Le Parlement européen a voté une résolution le 25 octobre 2016 : « Le respect intégral des droits de l’homme dans la chaine de production est fondamental et n’est pas simplement une question de choix pour le consommateur ». Il s’agit de créer un « label » attestant du respect des droits humains, assorti d’un organe de suivi indépendant, régi par des règles strictes et doté de pouvoir d’inspection. Son rôle serait de vérifier et de certifier qu’aucune violation n’a été commise lors des différentes étapes de la chaîne de production des produits concernés.
D’une manière plus générale, la dynamique des droits humains peut influer sur le développement en faisant inscrire dans les projets nationaux, continentaux ou mondiaux l’obligation de rendre toutes les clauses sociales et environnementales contraignantes, susceptibles de déclencher la saisie d’organe de contrôle. Dans le même esprit, il convient d’ajouter des clauses obligatoires concernant la lutte contre l’évasion fiscale et la corruption.
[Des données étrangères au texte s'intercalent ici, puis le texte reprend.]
(* ===== verification/NumericFacts.v ===== *)
(** * Correctness of signed lowering

    Fresh names always exist ([fresh_total]), so [lower] fails only by the
    checks it writes; the rewritten map is unsigned and has the value of the
    source map. *)

From S2P Require Import Prelude PyValue MapSyntax Numeric.

(** ** Fresh names *)

#[local] Instance numeric_name_inj : Inj (=) (=) numeric_name.
Proof. unfold numeric_name. intros x y H. by apply (inj (String.append _)), (inj pretty) in H. Qed.

Lemma fresh_None fuel reserved serial :
  fresh fuel reserved serial = None ->
  map numeric_name (seqZ serial (Z.of_nat fuel)) ⊆ reserved.
Proof.
  revert serial. induction fuel as [|fuel IH]; intros serial H; [by intros x ?%elem_of_nil|].
  cbn [fresh] in H. case_bool_decide as Hin; [|done].
  rewrite seqZ_cons by lia. replace (Z.pred (Z.of_nat (S fuel))) with (Z.of_nat fuel) by lia.
  cbn [map]. intros x [->|Hx]%elem_of_cons; [done|]. by apply (IH (serial + 1)); [|rewrite Z.add_1_r].
Qed.

(** One serial more than there are reserved names is enough. *)
Lemma fresh_total reserved serial :
  exists name serial', fresh (S (length reserved)) reserved serial = Some (name, serial') /\
    name ∉ reserved.
Proof.
  assert (Hspec : forall fuel serial name serial',
    fresh fuel reserved serial = Some (name, serial') -> name ∉ reserved).
  { induction fuel as [|fuel IH]; intros s n s' H; [done|]. cbn [fresh] in H.
    case_bool_decide; [by eapply IH|]. by injection H as <- <-. }
  destruct (fresh _ reserved serial) as [[name serial']|] eqn:E.
  { exists name, serial'. split; [done|]. by eapply Hspec. }
  exfalso. apply fresh_None in E.
  assert (Hnd : NoDup (map numeric_name (seqZ serial (Z.of_nat (S (length reserved)))))).
  { apply NoDup_fmap; [apply _|apply NoDup_seqZ]. }
  pose proof (submseteq_length _ _ (NoDup_submseteq _ _ Hnd E)) as Hlen.
  rewrite length_map, length_seqZ in Hlen. lia.
Qed.

Lemma emit_total st mk : exists st' name, emit st mk = Ok (st', name).
Proof.
  unfold emit. destruct (fresh_total (ls_reserved st) (ls_serial st)) as (name & serial & -> & _).
  cbn. eauto.
Qed.

(** ** The biased order *)

Lemma bias_max a b :
  is_word a -> is_word b ->
  u32 (u32 (Z.max (u32 (a + 2 ^ 31)) (u32 (b + 2 ^ 31))) + 2 ^ 31) = u32 (Z.max (signed32 a) (signed32 b)).
Proof.
  unfold is_word. rewrite MASK_eq. intros Ha Hb. rewrite !u32_mod. unfold signed32.
  change (2 ^ 31) with 2147483648 in *. change (2 ^ 32) with 4294967296 in *.
  repeat case_match; bool_prop; dlia.
Qed.

Lemma bias_involutive v : is_word v -> u32 (u32 (v + 2 ^ 31) + 2 ^ 31) = v.
Proof.
  unfold is_word. rewrite MASK_eq, !u32_mod. intros Hv.
  change (2 ^ 31) with 2147483648 in *. change (2 ^ 32) with 4294967296 in *. dlia.
Qed.
Example chain_evidence_accepted :
  (let* ' (b, receipt) := chain_evidence in let* r := verify_chain b receipt in Ok (bool_decide (r = receipt))) = Ok true.
Proof. vm_compute. reflexivity. Qed.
Les droits culturels au cœur du développement

Enfin la logique des droits humains suggère de prévoir qu’avant toute initiative industrielle ou agricole de grande ampleur, une obligation de consultation participative de tous les acteurs s’impose. Une évaluation sérieuse des impacts sociaux et environnementaux des projets devrait être réalisée préalablement.
Le développement ne peut se réduire à la production matérielle. Il comporte de nombreux aspects culturels. Là encore, les droits humains peuvent jouer un rôle bénéfique. Ils exigent d’une manière indivisible le respect de tous les droits, y compris ceux de participation des citoyens/nes. Le développement ne sera durable que si les cultures, les manières de vivre des peuples concernés sont effectivement prises en compte.
La société civile joue alors un rôle déterminant en formant des animateurs compétents et en diffusant l’information auprès de la population. Si son pouvoir reste faible face à celui de certaines entreprises multinationales, il n’est pas négligeable.
La référence aux droits humains ne fera pas de miracle. Elle fixe un cap obligatoire puisque juridiquement énoncé et invite les autorités à créer des organes de contrôle. Chaque citoyen/ne est investi d’un droit, d’un devoir de contribuer au développement juste. C’est possible !

Source

Nations Unies. 1948. Préambule de la Déclaration universelle des droits de l’homme. [1]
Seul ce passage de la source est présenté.